### Directions for this task
Read the lines below, and copy any that contain the string "Hkeys".

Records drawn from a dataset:
· · · · ·
(** ** [zip] and the construction of dictionaries *)

Section zip_facts.
Context {A B : Type}.
Implicit Types (a : list A) (b : list B).

Lemma zip_lookup a b i :
  zip a b !! i =
  match a !! i, b !! i with
  | Some x, Some y => Some (x, y)
  | _, _ => None
  end.
Proof.
  revert b i. induction a as [|x a IH]; intros [|y b] [|i]; simpl;
    first [done|by destruct (a !! i)|apply IH].
Qed.

Lemma zip_length a b : length (zip a b) = length a `min` length b.
Proof.
  revert b. induction a as [|x a IH]; intros [|y b]; simpl; [done..|].
  by rewrite IH.
Qed.

Lemma zip_take a b :
  let n := length a `min` length b in
  zip a b = zip (take n a) (take n b).
Proof.
  revert b. induction a as [|x a IH]; intros [|y b]; simpl; [done..|].
  f_equal. apply IH.
Qed.

Lemma zip_fmap_l {C} (f : A → C) a b :
  zip (f <$> a) b = prod_map f id <$> zip a b.
Proof.
  revert b. induction a as [|x a IH]; intros [|y b]; simpl; [done..|].
  by rewrite IH.
Qed.
End zip_facts.

Lemma dict_update_hashed d (l : list (scalar * yaml)) :
  dict_update d (Ok <$> (prod_map YScalar id <$> l)) = Ok (dict_insert_all d l).
Proof.
  revert d. induction l as [|[k v] l IH]; intros d; [done|].
  simpl. apply IH.
Qed.

(** ** The builders on well-formed documents *)

Section builders.
Lemma is_seq_of_inv P v :
  is_seq_of P v = true → ∃ l, v = YSeq l ∧ Forall (fun x => P x = true) l.
Proof.
  destruct v as [s|l|m]; simpl; [done| |done].
  intros H. exists l. split; [done|].
  induction l as [|x l IH]; simpl in H; [constructor|].
  apply andb_true_iff in H as [Hx Hl]. constructor; auto.
Qed.

Lemma key_is_inv k P v :
  key_is k P v = true → ∃ x, getitem v k = Ok x ∧ P x = true.
Proof. unfold key_is. destruct (getitem v k); [eauto|done]. Qed.

Lemma scalars_inv l :
  Forall (fun x => is_scalar x = true) l → ∃ ks, l = YScalar <$> ks.
Proof.
  induction 1 as [|x l Hx _ [ks ->]]; [by exists []|].
  destruct x as [s| |]; try done. by exists (s :: ks).
Qed.

Lemma scalars_inj (ks ks' : list scalar) :
  YScalar <$> ks = YScalar <$> ks' → ks = ks'.
Proof.
  revert ks'. induction ks as [|k ks IH]; intros [|k' ks'] H; try done.
  injection H as -> H. f_equal. by apply IH.
Qed.

Lemma contains_getitem k m :
  py_contains k (YMap m) =
  Ok (match getitem (YMap m) k with Ok _ => true | Raise _ => false end).
Proof. simpl. unfold dict_mem. by destruct (dict_get _ _). Qed.

Lemma column_item_entry column :
  valid_column column = true →
  ∃ k v, column_entry column = Some (k, v)
         ∧ column_item column = Ok (YScalar k, v).
Proof.
  intros (x & Hname & Hx)%key_is_inv.
  destruct x as [k| |]; try done.
  unfold column_entry, column_name, column_display, column_item.
  destruct column as [|?|m]; try done.
  rewrite Hname, contains_getitem, !bind_Ok.
  destruct (getitem (YMap m) "column_new_name") as [v|e] eqn:Hnew; simpl;
    rewrite ?Hname; simpl; eauto.
Qed.

Lemma dict_update_columns d cols :
  Forall (fun c => valid_column c = true) cols →
  ∃ pairs, mapM column_entry cols = Some pairs
           ∧ dict_update d (column_item <$> cols)
             = Ok (dict_insert_all d pairs).
Proof.
  intros Hcols. revert d.
  induction Hcols as [|c cols Hc _ IH]; intros d; [by exists []|].
  apply column_item_entry in Hc as (k & v & Hentry & Hitem).
  destruct (IH (dict_set k v d)) as (pairs & Hpairs & Hupd).
  exists ((k, v) :: pairs). split.
  - simpl. rewrite Hentry. simpl. by rewrite Hpairs.
  - rewrite fmap_cons. cbn [dict_update].
    rewrite Hitem, !bind_Ok. cbn [fst snd hashable].
    by rewrite bind_Ok, Hupd.
Qed.

(** Facts: the three fields come from the document, the keys from the
    two zipped sequences. *)
Lemma build_facts_valid config facts :
  getitem config "facts" = Ok facts → valid_facts facts = true →
  ∃ table_name ks refs measures,
    getpath config ["facts"; "table_name"] = Ok table_name
    ∧ getpath config ["facts"; "keys"; "columns_names"]
      = Ok (YSeq (YScalar <$> ks))
    ∧ getpath config ["facts"; "keys"; "refs"] = Ok (YSeq refs)
    ∧ getpath config ["facts"; "measures"] = Ok measures
    ∧ build_facts config
      = Ok (Facts.make table_name (dict_insert_all [] (zip ks refs))
              measures).
Proof.
  intros Hfacts Hvalid. unfold valid_facts, has_key in Hvalid.
  apply andb_true_iff in Hvalid as [Hvalid Hmeasures].
  apply andb_true_iff in Hvalid as [Htable Hkeys].
  apply key_is_inv in Htable as (table_name & Htable & _).
  apply key_is_inv in Hmeasures as (measures & Hmeasures & _).
  apply key_is_inv in Hkeys as (keys & Hkeys & Hk).
  apply andb_true_iff in Hk as [Hnames Hrefs].
  apply key_is_inv in Hnames as (names & Hnames & Hseq).
  apply is_seq_of_inv in Hseq as (l & -> & [ks ->]%scalars_inv).
  apply key_is_inv in Hrefs as (refs' & Hrefs & Hseq).
  apply is_seq_of_inv in Hseq as (refs & -> & _).
  exists table_name, ks, refs, measures.
  unfold build_facts. simpl.
  rewrite Hfacts. simpl. rewrite Htable, Hkeys, Hmeasures. simpl.
  rewrite Hnames, Hrefs. simpl.
  rewrite zip_fmap_l, dict_update_hashed. by simpl.
Qed.

(** Dimension: name and display name come from the entry; the columns
    are the ordered dictionary of the declared columns, or [{}]. *)
Lemma build_dimension_valid entry :
  valid_dimension entry = true →
  ∃ name displayName columns,
    getpath entry ["dimension"; "name"] = Ok name
    ∧ getpath entry ["dimension"; "displayName"] = Ok displayName
    ∧ build_dimension entry = Ok (Dimension.make name displayName columns)
    ∧ match getpath entry ["dimension"; "columns"] with
      | Ok cols =>
          ∃ l pairs, cols = YSeq l
                     ∧ mapM column_entry l = Some pairs
                     ∧ columns = OrderedDict (dict_insert_all [] pairs)
      | Raise _ => columns = PlainDict []
      end.
Proof.
  intros (inner & Hinner & Hvalid)%key_is_inv.
  apply andb_true_iff in Hvalid as [Hvalid Hcolumns].
  apply andb_true_iff in Hvalid as [Hname Hdisplay].
  apply key_is_inv in Hname as (name & Hname & _).
  apply key_is_inv in Hdisplay as (displayName & Hdisplay & _).
  destruct inner as [|?|m]; try done.
  unfold valid_columns in Hcolumns.
  unfold build_dimension. simpl getpath.
  rewrite Hinner, !bind_Ok, Hname, Hdisplay, !bind_Ok, contains_getitem.
  destruct (getitem (YMap m) "columns") as [cols|e] eqn:Hcols.
  - apply is_seq_of_inv in Hcolumns as (l & -> & Hl).
    destruct (dict_update_columns [] l Hl) as (pairs & Hpairs & Hupd).
    rewrite !bind_Ok. simpl py_iter. rewrite !bind_Ok, Hupd, !bind_Ok.
    eexists _, _, _. repeat split; eauto.
  - rewrite !bind_Ok. eexists _, _, _. repeat split; eauto.
Qed.

Lemma for_each_build_dimension entries :
  Forall (fun e => valid_dimension e = true) entries →
  ∃ dims, for_each build_dimension entries = Ok dims
          ∧ Forall2 (fun e dim => build_dimension e = Ok dim) entries dims.
Proof.
  induction 1 as [|e entries He _ (dims & Hdims & Hall)];
    [by exists []|].
  destruct (build_dimension_valid e He) as (n & dn & c & _ & _ & Hdim & _).
  exists (Dimension.make n dn c :: dims). simpl.
  rewrite Hdim, Hdims. split; [done|]. by constructor.
Qed.
End builders.

(** ** Running the methods *)

Section runs.
Variables (w : world) (self : ConfigParser).
Local Abbreviation path := (get_config_file_path self).

Lemma config_file_exists_run :
  config_file_exists self w =
  ([EvIsFile path],
   Ok match files w !! path with
      | Some (RegularFile _ _) => true
      | _ => false
      end).
Proof. done. Qed.

Lemma config_file_exists_holds d :
  holds w self d → config_file_exists self w = ([EvIsFile path], Ok true).
Proof. intros H. rewrite config_file_exists_run. by rewrite H. Qed.

Lemma construct_cubes_excel_run d :
  holds w self d →
  _construct_cubes_excel self w =
  ([EvOpen path; EvLoad path; EvClose path], cubes_of d).
Proof.
  intros H. unfold _construct_cubes_excel, io_bind, with_open, open.
  rewrite H. unfold yaml_load, io_lift, io_ret, cubes_of. simpl.
  destruct (build_facts d) as [f|e]; simpl; [|done].
  destruct (build_dimensions d) as [ds|e]; simpl; [|done].
  destruct (getitem d "name") as [n|e]; simpl; [|done].
  by destruct (getitem d "source") as [s|e].
Qed.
· · · · ·
### Output
  apply andb_true_iff in Hvalid as [Htable Hkeys].
  apply key_is_inv in Hkeys as (keys & Hkeys & Hk).
  rewrite Hfacts. simpl. rewrite Htable, Hkeys, Hmeasures. simpl.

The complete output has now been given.